Personally I think the Chesterton worlds are going to be something of a problem for the CC (And I've said this before). The CC has long claimed that the people living on them are Capellan Citizens, which has a very different meaning to other nations, so either the people living there are going to be made Citizens without having to perform the customary service, which is going to upset people elsewhere, or their not going to get it, which is likely to upset people living there more then is normal for being conquered.
As Iracundus rightly points out, the Capellan view is that the worlds themselves, in the geographic sense, belong to the Capellan people. The people who currently live on the worlds - and whose ancestors have lived on the worlds as loyal members of the Federated Suns for longer than the Capellan Confederation has even existed - are squatters. As such it is
ideologically unproblematic if those people reject Capellan rule. The Capellan political philosophy here doesn't care about the will of the people, so they don't need any popular support to claim legitimacy. After all, they've been claiming legitimacy for eight hundred years or so without one whit of meaningful popular support.
The problem for them is purely military. How do they pacify Chesterton? The options, as you say, are either give out citizenship
en masse and hope that this achieves something (I think it is unlikely to, but they could try it), at the risk of discontent elsewhere in the Confederation, or to establish a military government by force. That seems likely to stir up immense discontent, but the Confederation might theoretically be able to do that.
Realistically, I don't think either course is particularly important in the short term. Both potential courses of action assume that the Confederation will be able to hold Chesterton for the immediate future, and based on all previous history, I don't see that happening. Chesterton is too deep into the Federated Suns and too core a world to be lost over the long term. We've seen similarly deep pushes in the Succession Wars before and I'm not convinced this is tenable. The current 3145 setting is a cliffhanger: none of the current battle lines are stable borders.
With both the Federated Suns and the Republic gearing up for large-scale counter-attacks, if I was a Confederation planner at the moment, I would be more worried about holding Chesterton than I would be about integrating it. To be honest, I would advising the Chancellor that we almost certainly can't hold it, and that it would be better to use this opportunity to focus on consolidating more defensible gains. That said, I wouldn't be surprised if there is immense political pressure to hold Chesterton for its symbolic value...

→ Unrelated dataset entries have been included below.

(** * Budget Tracker: currency conversion, summary and entry store

    A shallow embedding of the non-presentational logic of [src/App.jsx]
    (the first, multi-currency, version of the component): the conversion
    engine [convertCurrency], the summary aggregator [summary], and the
    form controller [handleSubmit], [handleEditEntry], [handleCancelEdit],
    [handleDeleteEntry], written as functions on an explicit application
    state.

    Modelling choices.
    - A JavaScript number is an IEEE 754 binary64 value: the instance
      [binary64] of the interface [JSNumber] is built on Rocq's primitive
      floats, which compute with exactly that arithmetic.  A second
      instance, [exact], is rational arithmetic with one undefined
      element; it is the meaning of "exact arithmetic" in the round-trip
      property.  Every definition is written once, over the interface.
    - The rate table is a plain object used as a map from currency codes
      to numbers: a [gmap string N].  Reading a property yields a number
      or [undefined], that is an [option N].  [convertCurrency] reads the
      own entries of the table; [convertCurrency_proto] is the same
      function with the members that a plain object inherits from
      [Object.prototype], which a read such as
      [exchangeRates["constructor"]] finds.  The two agree on every code
      that is not the name of such a member.
    - A string is a sequence of code units below 256.
    - [parseFloat], [String], [Date.now], [toISOString] and
      [window.confirm] belong to the platform: the first two are
      parameters of the model, the others are inputs of the handlers. *)

From Stdlib Require Import ZArith QArith Qcanon Floats Ascii String.
From stdpp Require Import gmap strings list.

Set Warnings "-inexact-float".

(** ** Numbers *)

(** The operations on numbers that the program uses. *)
Class JSNumber (N : Type) := {
  num_zero : N;
  num_nan : N;                    (* ToNumber(undefined) *)
  num_add : N → N → N;
  num_sub : N → N → N;
  num_mul : N → N → N;
  num_div : N → N → N;
  num_eqb : N → N → bool;         (* x === y on numbers *)
  num_ltb : N → N → bool;         (* x < y *)
  num_leb : N → N → bool;         (* x <= y *)
  num_is_nan : N → bool;          (* Number.isNaN(x) *)
}.

(** JavaScript numbers proper. *)
#[export] Instance binary64 : JSNumber float := {|
  num_zero := 0%float;
  num_nan := PrimFloat.nan;
  num_add := PrimFloat.add;
  num_sub := PrimFloat.sub;
  num_mul := PrimFloat.mul;
  num_div := PrimFloat.div;
  num_eqb := PrimFloat.eqb;
  num_ltb := PrimFloat.ltb;
  num_leb := PrimFloat.leb;
  num_is_nan := PrimFloat.is_nan;
|}.

(** Exact arithmetic: the rationals, and [Undef] for what has no value
    (a quotient by zero, arithmetic on [undefined]). *)
Inductive exact : Type :=
  | Rat (q : Qc)
  | Undef.

Definition exact_lift2 (f : Qc → Qc → Qc) (x y : exact) : exact :=
  match x, y with
  | Rat a, Rat b => Rat (f a b)
  | _, _ => Undef
  end.

Definition exact_div (x y : exact) : exact :=
  match x, y with
  | Rat a, Rat b =>
      match (b ?= 0)%Qc with
      | Eq => Undef
      | _ => Rat (a / b)%Qc
      end
  | _, _ => Undef
  end.

Definition exact_cmp (ok : comparison → bool) (x y : exact) : bool :=
  match x, y with
  | Rat a, Rat b => ok (a ?= b)%Qc
  | _, _ => false
  end.

#[export] Instance exact_number : JSNumber exact := {|
  num_zero := Rat 0%Qc;
  num_nan := Undef;
  num_add := exact_lift2 Qcplus;
  num_sub := exact_lift2 Qcminus;
  num_mul := exact_lift2 Qcmult;
  num_div := exact_div;
  num_eqb := exact_cmp (λ c, match c with Eq => true | _ => false end);
  num_ltb := exact_cmp (λ c, match c with Lt => true | _ => false end);
  num_leb := exact_cmp (λ c, match c with Gt => false | _ => true end);
  num_is_nan := λ x, match x with Undef => true | Rat _ => false end;
|}.

(** The order law behind form validation: a number that is not NaN and is
    not below zero is at least zero. *)
Class JSNumberOrder (N : Type) `{JSNumber N} : Prop := {
  num_not_lt_zero : ∀ x : N,
    num_is_nan x = false → num_ltb x num_zero = false → num_leb num_zero x = true;
}.

Section Conversion.
Context {N : Type} `{JSNumber N}.

(** ToBoolean on a number: [+0], [-0] and [NaN] are falsy. *)
Definition truthy (x : N) : bool :=
  negb (num_eqb x num_zero || num_is_nan x).

(** ToBoolean on the result of a property read ([undefined] is falsy). *)
Definition to_boolean (v : option N) : bool :=
  match v with
  | Some x => truthy x
  | None => false
  end.

(** ToNumber on the result of a property read. *)
Definition to_number (v : option N) : N :=
  match v with
  | Some x => x
  | None => num_nan
  end.

(** [convertCurrency], lines 217-242.  [exchangeRates] is the component
    state the closure reads; a read yields the own entry of the table
    (for the members inherited from [Object.prototype] see
    [convertCurrency_proto]). *)
Definition convertCurrency (exchangeRates : gmap string N)
    (amount : N) (fromCurrency toCurrency : string) : N :=
  if decide (fromCurrency = toCurrency) then amount
  else if decide (size exchangeRates = 0) then amount
  else if negb (to_boolean (exchangeRates !! fromCurrency))
          && bool_decide (fromCurrency ≠ "USD") then amount
  else if negb (to_boolean (exchangeRates !! toCurrency))
          && bool_decide (toCurrency ≠ "USD") then amount
  else
    let amountInUSD :=
      if decide (fromCurrency = "USD") then amount
      else num_div amount (to_number (exchangeRates !! fromCurrency)) in
    if decide (toCurrency = "USD") then amountInUSD
    else num_mul amountInUSD (to_number (exchangeRates !! toCurrency)).
(** X4. A manual pointer ([mptr]) made by [make_mptr].  Its ownership flag
    is never written; its destructor leaves the object live; one explicit
    [shm_destroy] frees the object with a single call of [FreePtr] and
    leaves the wrapper as it was, so [get()] still yields the freed
    address and dereferencing it afterwards has no defined result. *)
Theorem mptr_needs_explicit_destroy
  {T : Type} `{Constructible T} `{Placement}
  (reg : MemoryRegistry) (ia : _RefNoShm.init_args) (m : Memory T) :
  init_address reg ia m ≠ nullptr ->
  let p := init_address reg ia m in
  let a := init_allocator reg ia in
  let mp := fst (make_mptr (R := _RefNoShm.t) reg ia m) in
  let m1 := snd (make_mptr (R := _RefNoShm.t) reg ia m) in
  smart_ptr_base.owner_ mp = Indeterminate /\
  smart_ptr_base.deref mp m1 = Done (construct (init_arguments ia)) /\
  smart_ptr_base.dtor mptr mp m1 = Done m1 /\
  exists m2 : Memory T,
    smart_ptr_base.shm_destroy mptr mp m1 = Done (mp, m2) /\
    free_log m2 = free_log m ++ [freed_once a p] /\
    smart_ptr_base.get mp = Val p /\
    smart_ptr_base.deref mp m2 = Undefined.
Proof.
  intros Hp p a mp m1. subst mp m1.
  unfold make_mptr, smart_ptr_base.make_ptr_base.
  rewrite wrapper_shm_init_eq. simpl. fold p a.
  split; [reflexivity | ]. split.
  { unfold smart_ptr_base.deref; simpl. unfold _RefNoShm.deref; simpl.
    rewrite lookup_insert_eq. reflexivity. }
  split; [reflexivity | ].
  eexists. split.
  - erewrite shm_destroy_destructable by (reflexivity || exact Hp).
    rewrite FreePtr_after_construct. reflexivity.
  - split; [reflexivity | ]. split; [reflexivity | ].
    unfold smart_ptr_base.deref; simpl. unfold _RefNoShm.deref; simpl.
    rewrite lookup_delete_eq. reflexivity.
Qed.

(** The manual pointer over the boxed 5. *)
Lemma mptr_needs_explicit_destroy_witness :
  smart_ptr_base.dtor mptr (fst Demo.manual_of_5) (snd Demo.manual_of_5)
    = Done (snd Demo.manual_of_5) /\
  exists m2 : Memory Z,
    smart_ptr_base.shm_destroy mptr (fst Demo.manual_of_5) (snd Demo.manual_of_5)
      = Done (fst Demo.manual_of_5, m2) /\
    free_log m2 = [freed_once Demo.seg 4097] /\
    smart_ptr_base.deref (fst Demo.manual_of_5) m2 = Undefined.
Proof.
  assert (Hp : init_address Demo.registry Demo.box_5 Demo.empty_memory ≠ nullptr).
  { vm_compute. discriminate. }
  destruct (mptr_needs_explicit_destroy (T := Z) Demo.registry Demo.box_5
              Demo.empty_memory Hp)
    as (_ & _ & Hd & m2 & Hx & Hlog & _ & Hdang).
  split; [exact Hd | ]. exists m2.
  split; [exact Hx | ]. split; [exact Hlog | exact Hdang].
Defined.

(** X5. An object made through [make_ref] is never released through that
    reference: after the explicit [shm_destroy] and after the destructor
    the object is still live at its address and [FreePtr] was not called. *)
Theorem make_ref_never_frees
  {T : Type} `{Constructible T} `{Placement}
  (reg : MemoryRegistry) (ia : _RefNoShm.init_args) (m : Memory T) :
  let p := init_address reg ia m in
  let r := fst (make_ref (R := _RefNoShm.t) reg ia m) in
  let m1 := snd (make_ref (R := _RefNoShm.t) reg ia m) in
  smart_ptr_base.get r = Val p /\
  smart_ptr_base.shm_destroy Ref r m1 = Done (r, m1) /\
  smart_ptr_base.dtor Ref r m1 = Done m1 /\
  objects m1 !! p = Some (construct (init_arguments ia)) /\
  free_log m1 = free_log m.
Proof.
  intros p r m1. subst r m1.
  unfold make_ref, smart_ptr_base.make_ptr_base.
  rewrite wrapper_shm_init_eq. simpl.
  repeat split. apply lookup_insert_eq.
Qed.

(** X6. A wrapper constructed from a live object reference has a pointer
    but no allocator.  Serialising it has no defined result, whatever the
    flavour; destroying it has no defined result when the flavour is
    destructible and the address is not null, and is a no-op otherwise. *)
Theorem wrapper_from_object_has_no_allocator
  {T : Type} `{Constructible T} `{Placement}
  (F : flavour) (sh : PointerShape) (p : ptr) (m : Memory T) :
  let x := smart_ptr_base.ctor_obj (R := _RefNoShm.t) F p in
  smart_ptr_base.get x = Val p /\
  smart_ptr_base.shm_serialize sh x = Undefined /\
  smart_ptr_base.shm_destroy F x m =
    if destructable F && bool_decide (p ≠ nullptr) then Undefined else Done (x, m).
Proof.
  intros x. split; [reflexivity | ]. split; [reflexivity | ].
  unfold smart_ptr_base.shm_destroy; simpl. unfold _RefNoShm.shm_destroy; simpl.
  destruct (destructable F); simpl; [ | reflexivity].
  destruct (decide (p ≠ nullptr)) as [Hp|Hp].
  - rewrite (bool_decide_eq_true_2 _ Hp). reflexivity.
  - rewrite (bool_decide_eq_false_2 _ Hp). reflexivity.
Qed.

(** X7. Deserialising over an exclusive owner gives up the object it
    owned without destroying it.  Dropped as it is, the owner frees its
    object; once deserialised from a context or from an object reference,
    its pointer is the new one, and its destructor leaves the memory as it
    is: the object that was owned stays live and [FreePtr] is not called. *)
Theorem deserialize_over_owner_leaks
  {T : Type} `{Constructible T} `{Placement}
  (p : ptr) (a : Allocator) (v : T) (sd : ShmDeserialize) (q : ptr) (m : Memory T) :
  p ≠ nullptr ->
  objects m !! p = Some v ->
  let u := holds p a (Val true) in
  let u1 := smart_ptr_base.shm_deserialize uptr u sd in
  let u2 := smart_ptr_base.shm_deserialize_obj (R := _RefNoShm.t) uptr u q in
  (exists m' : Memory T,
     smart_ptr_base.dtor uptr u m = Done m' /\
     objects m' !! p = None /\
     free_log m' = free_log m ++ [freed_once a p]) /\
  smart_ptr_base.get u1 = Val (header_ sd) /\
  smart_ptr_base.get u2 = Val q /\
  smart_ptr_base.dtor uptr u1 m = Done m /\
  smart_ptr_base.dtor uptr u2 m = Done m.
Proof.
  intros Hp Hlive u u1 u2. split; [ | repeat split].
  exists (FreePtr a p m). split; [by apply uptr_dtor_eq | ].
  split; [apply lookup_delete_eq | ].
  rewrite free_log_FreePtr, (free_record_live _ _ _ _ Hlive). reflexivity.
Qed.

(** The owner of the boxed 5, re-targeted at address 9000. *)
Lemma deserialize_over_owner_leaks_witness :
  let u1 := smart_ptr_base.shm_deserialize uptr (fst Demo.owner_of_5)
              {| header_ := 9000; alloc_ := Demo.seg |} in
  smart_ptr_base.get u1 = Val 9000 /\
  smart_ptr_base.dtor uptr u1 (snd Demo.owner_of_5) = Done (snd Demo.owner_of_5).
Proof.
  assert (Hp : (4097 : ptr) ≠ nullptr) by (vm_compute; discriminate).
  assert (Hl : objects (snd Demo.owner_of_5) !! 4097 = Some 5) by (vm_compute; reflexivity).
  destruct (deserialize_over_owner_leaks (T := Z) 4097 Demo.seg 5
              {| header_ := 9000; alloc_ := Demo.seg |} 9000 (snd Demo.owner_of_5) Hp Hl)
    as (_ & Hg & _ & Hd & _).
  split; [exact Hg | exact Hd].
Defined.

(** * Invariants over the states a wrapper can be in *)

(** X8. For a non-exclusive flavour ([mptr], [Ref]) and any backend, no
    constructor and no member function ever writes the ownership flag: it
    is indeterminate in every state a wrapper can be in, and the destructor
    of such a wrapper returns the memory unchanged. *)
Theorem non_unique_never_writes_owner
  {R : Type} `{RefBackend R} (F : flavour) (reg : MemoryRegistry)
  (x : smart_ptr_base.t R) :
  unique F = false ->
  reachable F reg x ->
  smart_ptr_base.owner_ x = Indeterminate /\
  forall w : World, smart_ptr_base.dtor F x w = Done w.
Proof.
  intros Hu Hr. split; [ | intros w; by apply dtor_not_unique].
  induction Hr as [ | args this w _ IH | this w x w' _ IH E | this other x _ IH _ _ E
                  | other x _ _ E | this ar _ IH | this ar x _ IH E | this ar _ IH ].
  - reflexivity.
  - unfold smart_ptr_base.shm_init.
    destruct (ref_shm_init reg args (smart_ptr_base.obj_ this) w). simpl.
    rewrite Hu. exact IH.
  - unfold smart_ptr_base.shm_destroy in E.
    destruct (ref_shm_destroy _ _ _) as [[o w0]| ]; simpl in E; [ | discriminate].
    injection E as <- _. exact IH.
  - unfold smart_ptr_base.shm_strong_copy in E.
    destruct (ref_shm_strong_copy _ _); simpl in E; [ | discriminate].
    injection E as <-. simpl. rewrite Hu. exact IH.
  - by eapply copy_ctor_owner.
  - simpl. rewrite Hu. exact IH.
  - unfold smart_ptr_base.shm_deserialize_pointer in E.
    destruct (ShmDeserialize_of_pointer reg ar); simpl in E; [ | discriminate].
    injection E as <-. simpl. rewrite Hu. exact IH.
  - simpl. rewrite Hu. exact IH.
Qed.

(** The manual pointer over the boxed 5. *)
Lemma non_unique_never_writes_owner_witness :
  smart_ptr_base.owner_ (fst Demo.manual_of_5) = Indeterminate.
Proof.
  refine (proj1 (non_unique_never_writes_owner (R := _RefNoShm.t) mptr Demo.registry
                   (fst Demo.manual_of_5) _ _)).
  - reflexivity.
  - exact (reach_shm_init (H := _RefNoShm.backend (T := Z)) mptr Demo.registry
             Demo.box_5 smart_ptr_base.default Demo.empty_memory
             (reach_default mptr Demo.registry)).
Defined.



(** X10. Over the external backend, whatever the flavour, the allocator of
    a wrapper is never written without its pointer.  So in every state a
    wrapper can be in, serialisation into a locator is defined exactly when
    the allocator has been written. *)
Theorem serialize_defined_iff_allocator_written
  {T : Type} `{Constructible T} `{Placement}
  (F : flavour) (reg : MemoryRegistry) (sh : PointerShape)
  (x : smart_ptr_base.t _RefNoShm.t) :
  reachable F reg x ->
  (_RefNoShm.alloc_ (smart_ptr_base.obj_ x) <> Indeterminate ->
   _RefNoShm.obj_ (smart_ptr_base.obj_ x) <> Indeterminate) /\
  (smart_ptr_base.shm_serialize sh x = Undefined <->
   _RefNoShm.alloc_ (smart_ptr_base.obj_ x) = Indeterminate).
Proof.
  intros Hr.
  assert (Inv : _RefNoShm.alloc_ (smart_ptr_base.obj_ x) <> Indeterminate ->
                _RefNoShm.obj_ (smart_ptr_base.obj_ x) <> Indeterminate).
  { induction Hr as [ | args this w _ IH | this w x w' _ IH E | this other x _ _ _ IH E
                    | other x _ IH E | this ar _ IH | this ar x _ IH E | this ar _ IH ].
    - intros Hc. contradiction Hc. reflexivity.
    - rewrite wrapper_shm_init_eq. simpl. discriminate.
    - apply wrapper_shm_destroy_same in E. subst x. exact IH.
    - unfold smart_ptr_base.shm_strong_copy in E. simpl in E.
      injection E as <-. simpl. exact IH.
    - unfold smart_ptr_base.copy_ctor in E. simpl in E.
      injection E as <-. simpl. exact IH.
    - simpl. discriminate.
    - unfold smart_ptr_base.shm_deserialize_pointer in E.
      destruct (ShmDeserialize_of_pointer reg ar); simpl in E; [ | discriminate].
      injection E as <-. simpl. discriminate.
    - simpl. discriminate. }
  split; [exact Inv | ].
  destruct x as [[o al] ow]. simpl in *.
  unfold smart_ptr_base.shm_serialize; simpl. unfold _RefNoShm.shm_serialize; simpl.
  destruct al as [ |a]; simpl.
  - split; reflexivity.
  - destruct o as [ |p]; simpl.
    + exfalso. apply Inv; [discriminate | reflexivity].
    + split; discriminate.
Qed.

Though if I were a typically sneaky Chancellor, I might privately agree with the general, especially since large-scale resistance on Chesterton would make for excellent anti-Capellan propaganda. If the Suns take Chesterton back, that relieves us of the problem of integrating it, and because of Chesterton's symbolic value, it seems quite plausible that the Suns will tunnel-vision on it. So I might expect to lose Chesterton, but I'd try to set it up so that the Suns take as long as possible doing it, giving me the maximum amount of time to integrate other territories. Then once we do lose it, we can put out all the standard propaganda about the vile Davionistas. If I'm the Chancellor, I like having enemies that look powerful. Nothing rallies the Confederation better than fear of a common enemy.
So where did the Kansu Braves, Bharatiya Ganpats, Chesterton Long Rifles, and Hamal Cossacks come from if not from Kansu, Bharatiya, CHesterton and Hamal? Giving money and weapons to them doesn't make them any less from these planets.
There are billions of people on Chesterton, and the Confederation has a very strong interest in supporting the line that the oppressed people of Chesterton long to rejoin their brothers and sisters in the Confederation and so on. It seems entirely appropriate for the Confederation to name a few units after those planets, particularly since it reinforces the Confederation's own sense of having been historically wronged. Continuing to prominently display the name 'Chesterton', and staff those units with whatever number of Chestertonian malcontents they can recruit, is an excellent way to support the Confederation's sense of historical victimhood.
If that makes sense? The Confederation's people are particularly devoted to the military and supportive of Capellan military goals because of the idea that the Confederation has been wronged. It was invaded, unprovoked. It was morally pure and innocent until greedy, thuggish neighbouring states tried to steal its land and enslave its people. The more reminders you have of that narrative, the better. 'Ancestral Capellan worlds' is one of the best justifications for war they have, and the people must never forget how much their neighbours have stolen from them.